Catching Up With Nietzsche In Turin






‘I arrived on the afternoon of the twenty-first in Turin, my proved place, my Residenz from now on. I took again the same accommodation I had occupied in the spring, via Carlo Alberto 6,III, opposite the mighty palazzo Carignano, in which Vittorio Emanuele was born, with a view of the piazza Carlo Alberto and beyond that the hills.’

- Friedrich Nietzsche, Ecco Homo

On the morning of January 3, 1889 Friedrich Nietzsche left his lodgings on the piazza Carlo Alberto. Accounts vary slightly on what precisely happened next, but within a few paces he encountered a cab driver beating his horse on or near the piazza Carignano, overlooked by the imposing Baroque facade of the palazzo Carignano. Nietzsche flung his arms around the horse’s neck to protect it, then collapsed to the ground unconscious. He was immediately carried back to his room on the piazza Carlo Alberto, returning along the little side street linking the two squares, again under the stern walls of the palazzo Carignano. When he finally regained consciousness he was no longer sane. Up until his death on August 25, 1900, he was never to be in his right mind again.

I was very moved to be conducted by Roberto and Maurizio Opalio and Ramona Pozzini to visit the spot where the tragic events of January 3 1889 took place. The distances involved seem pitifully small compared with the enormity of the mental breakdown suffered by Nietzsche that day. Even so, Roberto was kind enough to point out to me the window of Nietzsche’s room looking out onto the piazza Carlo Alberto, where I am happy to report that you can still catch a glimpse of the hills beyond.

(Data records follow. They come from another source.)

(** X7: a bandwidth column of the table never mixes integers and floats:
    either every row has the integer 0 in it, or every row has a float. *)
Theorem bandwidth_columns_one_dtype (df : DataFrame)
    (licensee_name province : string) (rows : list Out.t) :
  report df licensee_name province = Ok rows ->
  (Forall (fun out => Out._4G_BW out = VInt 0) rows \/
   Forall (fun out => is_float (Out._4G_BW out) = true) rows) /\
  (Forall (fun out => Out._5G_BW out = VInt 0) rows \/
   Forall (fun out => is_float (Out._5G_BW out) = true) rows).
Proof.
  intro H. destruct (report_groups _ _ _ _ H) as (results & A & F).
  assert (S : forall a, In a results ->
                zero_or_float (Agg._4G_BW a) /\ zero_or_float (Agg._5G_BW a)).
  { intros a Ha. unfold aggregate in A. apply mapM_Forall2 in A.
    destruct (Forall2_In_right _ _ _ _ A Ha) as (g & _ & G).
    now apply aggregate_group_shape in G. }
  assert (R : Forall (fun out =>
                exists a, In a results /\
                  Out._4G_BW out = infer (map Agg._4G_BW results) (Agg._4G_BW a) /\
                  Out._5G_BW out = infer (map Agg._5G_BW results) (Agg._5G_BW a))
                rows).
  { eapply Forall2_right; [exact F|]. simpl.
    intros g out (a & first & rest & Ha & _ & _ & _ & _ & _ & _ & _ & _ & _ & T).
    apply transform_row_inv in T. destruct T as (ty & _ & ->). simpl. eauto. }
  split.
  - destruct (infer_zero_or_float (map Agg._4G_BW results)) as [Z|Z].
    + apply Forall_forall. intros c Hc. apply in_map_iff in Hc.
      destruct Hc as (a & <- & Ha). apply S, Ha.
    + left. eapply Forall_impl; [|exact R]. simpl.
      intros out (a & Ha & -> & _). apply Z. now apply in_map.
    + right. eapply Forall_impl; [|exact R]. simpl.
      intros out (a & Ha & -> & _). apply Z. now apply in_map.
  - destruct (infer_zero_or_float (map Agg._5G_BW results)) as [Z|Z].
    + apply Forall_forall. intros c Hc. apply in_map_iff in Hc.
      destruct Hc as (a & <- & Ha). apply S, Ha.
    + left. eapply Forall_impl; [|exact R]. simpl.
      intros out (a & Ha & _ & ->). apply Z. now apply in_map.
    + right. eapply Forall_impl; [|exact R]. simpl.
      intros out (a & Ha & _ & ->). apply Z. now apply in_map.
Qed.

(** X8: the [TECHNOLOGY] text of a row is the technology texts of the rows
    of its group, each with its "LTE" replaced by "4G", in row order and
    joined by "~": the replacement of line 75 never reaches across a "~". *)
Theorem technology_text (df : DataFrame) (licensee_name province : string)
    (rows : list Out.t) :
  report df licensee_name province = Ok rows ->
  Forall2 (fun g out =>
             Out.TECHNOLOGY out
             = join "~" (map (fun r => replace "LTE" "4G" (py_str (technology r)))
                             (snd g)))
          (groupby df) rows.
Proof.
  intro H. destruct (report_groups _ _ _ _ H) as (results & _ & F).
  eapply Forall2_weaken; [exact F|]. simpl.
  intros g out _ (a & first & rest & _ & _ & _ & _ & J & _ & _ & _ & _ & _ & T).
  destruct J as (_ & _ & J & _).
  apply transform_row_inv in T. destruct T as (ty & _ & ->). simpl.
  rewrite J, (replace_join "L" "TE" "4G" "~"), map_map; [reflexivity|].
  simpl. intros [E|[E|[E|[]]]]; discriminate.
Qed.

(** X9: no [TECHNOLOGY] text of the table has "LTE" in it. *)
Theorem technology_without_LTE (df : DataFrame) (licensee_name province : string)
    (rows : list Out.t) :
  report df licensee_name province = Ok rows ->
  Forall (fun out => occurs "LTE" (Out.TECHNOLOGY out) = false) rows.
Proof.
  intro H. destruct (report_rows _ _ _ _ H) as (results & _ & _ & T).
  eapply Forall2_right; [exact T|]. simpl. intros a out Tr.
  apply transform_row_inv in Tr. destruct Tr as (ty & _ & ->). simpl.
  apply replace_LTE_gone.
Qed.

(** X10: the [SERVICES] text of a row is the licence categories of the rows
    of its group, in row order, joined by "|", a "~" inside a category
    becoming "|" as well; so the text has no "~", and when no category has
    one it is the categories, unchanged, joined by "|". *)
Theorem services_text (df : DataFrame) (licensee_name province : string)
    (rows : list Out.t) :
  report df licensee_name province = Ok rows ->
  Forall2 (fun g out =>
             Out.SERVICES out
             = join "|" (map (fun r => replace "~" "|" (py_str (licence_category r)))
                             (snd g)) /\
             occurs "~" (Out.SERVICES out) = false /\
             ((forall r, In r (snd g) ->
                         occurs "~" (py_str (licence_category r)) = false) ->
              Out.SERVICES out
              = join "|" (map (fun r => py_str (licence_category r)) (snd g))))
          (groupby df) rows.
Proof.
  intro H. destruct (report_groups _ _ _ _ H) as (results & _ & F).
  eapply Forall2_weaken; [exact F|]. simpl.
  intros g out _ (a & first & rest & _ & _ & _ & _ & J & _ & _ & _ & _ & _ & T).
  destruct J as (J & _).
  apply transform_row_inv in T. destruct T as (ty & _ & ->). simpl.
  rewrite J, replace_tilde_join, map_map.
  split; [reflexivity|]. split.
  - rewrite <- map_map, <- replace_tilde_join. apply replace_tilde_gone.
  - intro N. f_equal. apply map_ext_in. intros r Hr.
    now apply replace_tilde_none, N.
Qed.

(** X11: the other fields of a row come from its group: the site fields are
    those of the first row of the group (an integer may show as the float
    of the same number), the azimuths, bandwidths and powers are the texts
    of the rows in row order, delimited by "~", and [Name], [Province] and
    [Licensee] are the blank and the two texts given by the caller. *)
Theorem row_from_group (df : DataFrame) (licensee_name province : string)
    (rows : list Out.t) :
  report df licensee_name province = Ok rows ->
  Forall2 (fun g out =>
             exists first rest,
               snd g = first :: rest /\
               same_value (Tier_4_id first) (Out.Code out) /\
               same_value (record_id first) (Out.Tower_ID out) /\
               same_value (latitude first) (Out.LATITUDE out) /\
               same_value (longitude first) (Out.LONGITUDE out) /\
               same_value (structure_height first) (Out.Height_m out) /\
               Out.TX_ANT_AZI out
               = String.concat "~" (map (fun r => py_str (tx_ant_azimuth r)) (snd g)) /\
               Out.TR_BW_BLOCS out
               = String.concat "~" (map (fun r => py_str (bandwidth r)) (snd g)) /\
               Out.TX_PWR out
               = String.concat "~" (map (fun r => py_str (tx_power r)) (snd g)) /\
               Out.Name out = " " /\
               Out.Province out = province /\
               Out.Licensee out = licensee_name)
          (groupby df) rows.
Proof.
  intro H. destruct (report_groups _ _ _ _ H) as (results & _ & F).
  eapply Forall2_weaken; [exact F|]. simpl.
  intros g out _ (a & first & rest & _ & E & _ & _ & J & Hr & Ht & Hla & Hlo & Hh & T).
  destruct J as (_ & Ja & _ & Jb & Jp).
  apply transform_row_inv in T. destruct T as (ty & _ & ->). simpl.
  exists first, rest. rewrite Ht, Hr, Hla, Hlo, Hh, Ja, Jb, Jp.
  repeat split; auto using same_value_row; symmetry; apply concat_join.
Qed.
End TableFacts.

Lemma sheet_is_table_witness :
  exists sh,
    find_sheet "TELUS"
      (to_excel (Some old_book) "TELUS" (sheet_of telus_rows)) = Some sh /\
    header sh = final_columns /\
    Forall (fun vs => List.length vs = 18%nat) (body sh) /\
    List.length (body sh) = List.length (groupby towers_M20_E5015) /\
    body sh <> [].
Proof.
  apply (sheet_is_table (py := CPython.text) towers_M20_E5015
           "TELUS" "TELUS" "QC" "TELUS" (Some old_book)).
  vm_compute. reflexivity.
Defined.

Lemma table_sums_witness :
  Forall2 (fun g out =>
             exists t4 t5,
               total_bandwidth (py := CPython.text) "LTE" (snd g) = Ok t4 /\
               total_bandwidth (py := CPython.text) "5G" (snd g) = Ok t5 /\
               number (Out._4G_BW out) = Some t4 /\
               number (Out._5G_BW out) = Some t5)
          (groupby towers_M20_E5015) telus_rows.
Proof.
  apply (table_sums (py := CPython.text) towers_M20_E5015 "TELUS" "QC").
  vm_compute. reflexivity.
Defined.

Lemma bandwidth_columns_one_dtype_witness :
  (Forall (fun out => Out._4G_BW out = VInt 0) telus_rows \/
   Forall (fun out => is_float (Out._4G_BW out) = true) telus_rows) /\
  (Forall (fun out => Out._5G_BW out = VInt 0) telus_rows \/
   Forall (fun out => is_float (Out._5G_BW out) = true) telus_rows).
Proof.
  apply (bandwidth_columns_one_dtype (py := CPython.text) towers_M20_E5015
           "TELUS" "QC").
  vm_compute. reflexivity.
Defined.

Lemma technology_text_witness :
  Forall2 (fun g out =>
             Out.TECHNOLOGY out
             = join "~" (map (fun r => replace "LTE" "4G"
                                         (py_str (py := CPython.text) (technology r)))
                             (snd g)))
          (groupby towers_M20_E5015) telus_rows.
Proof.
  apply (technology_text (py := CPython.text) towers_M20_E5015 "TELUS" "QC").
  vm_compute. reflexivity.
Defined.

Lemma technology_without_LTE_witness :
  Forall (fun out => occurs "LTE" (Out.TECHNOLOGY out) = false) telus_rows.
Proof.
  apply (technology_without_LTE (py := CPython.text) towers_M20_E5015 "TELUS" "QC").
  vm_compute. reflexivity.
Defined.

Lemma services_text_witness :
  Forall2 (fun g out =>
             Out.SERVICES out
             = join "|" (map (fun r => replace "~" "|"
                                         (py_str (py := CPython.text)
                                                 (licence_category r)))
                             (snd g)) /\
             occurs "~" (Out.SERVICES out) = false /\
             ((forall r, In r (snd g) ->
                         occurs "~" (py_str (py := CPython.text)
                                            (licence_category r)) = false) ->
              Out.SERVICES out
              = join "|" (map (fun r => py_str (py := CPython.text)
                                               (licence_category r)) (snd g))))
          (groupby towers_M20_E5015) telus_rows.
Proof.
  apply (services_text (py := CPython.text) towers_M20_E5015 "TELUS" "QC").
  vm_compute. reflexivity.
Defined.

Lemma row_from_group_witness :
  Forall2 (fun g out =>
             exists first rest,
               snd g = first :: rest /\
               same_value (Tier_4_id first) (Out.Code out) /\
               same_value (record_id first) (Out.Tower_ID out) /\
               same_value (latitude first) (Out.LATITUDE out) /\
               same_value (longitude first) (Out.LONGITUDE out) /\
               same_value (structure_height first) (Out.Height_m out) /\
               Out.TX_ANT_AZI out
               = String.concat "~" (map (fun r => py_str (py := CPython.text)
                                                         (tx_ant_azimuth r)) (snd g)) /\
               Out.TR_BW_BLOCS out
               = String.concat "~" (map (fun r => py_str (py := CPython.text)
                                                         (bandwidth r)) (snd g)) /\
               Out.TX_PWR out
               = String.concat "~" (map (fun r => py_str (py := CPython.text)
                                                         (tx_power r)) (snd g)) /\
               Out.Name out = " " /\
               Out.Province out = "QC" /\
               Out.Licensee out = "TELUS")
          (groupby numbered_towers) numbered_rows.
Proof.
  apply (row_from_group (py := CPython.text) numbered_towers "TELUS" "QC").
  vm_compute. reflexivity.
Defined.

(** ** The order of the table *)

Section OrderFacts.
Context {py : PyText}.

Lemma results_in_key_order df results :
  aggregate df = Ok results ->
  float_rows df = false ->
  Forall2 (fun g a =>
             exists first rest,
               snd g = first :: rest /\ has_key (fst g) first /\
               Agg.record_id a = record_id first)
          (groupby df) results /\
  StronglySorted ascending (map Agg.record_id results).
Proof.
  intros A Fr. pose proof A as M. unfold aggregate in M. apply mapM_Forall2 in M.
  rewrite Fr in M.
  assert (P : Forall2 (fun g a =>
                exists first rest,
                  snd g = first :: rest /\ has_key (fst g) first /\
                  Agg.record_id a = record_id first)
              (groupby df) results).
  { eapply Forall2_weaken; [exact M|]. simpl. intros g a Hg Ha.
    destruct (aggregate_group_inv _ _ _ _ Ha) as (first & rest & E & _ & R & _).
    exists first, rest. split; auto. split; auto.
    apply groupby_In in Hg. destruct Hg as (_ & Eg & _).
    assert (X : group_rows df (fst g) = first :: rest)
      by (transitivity (snd g); [symmetry; exact Eg | exact E]).
    apply (group_rows_has_key df). rewrite X. now left. }
  split; auto.
  apply (ascending_same_values (map fst (groupby df)));
    [|rewrite groupby_keys; apply group_keys_ascending].
  clear -P. induction P as [|g a gs rs (first & rest & _ & (E & _) & R) _ IH];
    simpl; constructor; auto.
  rewrite R. exact E.
Qed.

Pictured above: the palazzo Carignano, bearing the name of Vittorio Emanuele II; the cobbled piazza Carignano and the side street leading to the piazza Carlo Alberto at the top left of the photograph; the side walls of the palazzo Carignano, Nietzsche’s last accommodation in Turin – his room is the one with the open window and the orange curtain, located on the second floor, second in from the left; looking back towards the side street leading to the piazza Carignano. As an unintended side-effect, the lurching zigzag motif suggested in the sequence of pictures above gives a sense of the collapse and distress associated with this part of Turin.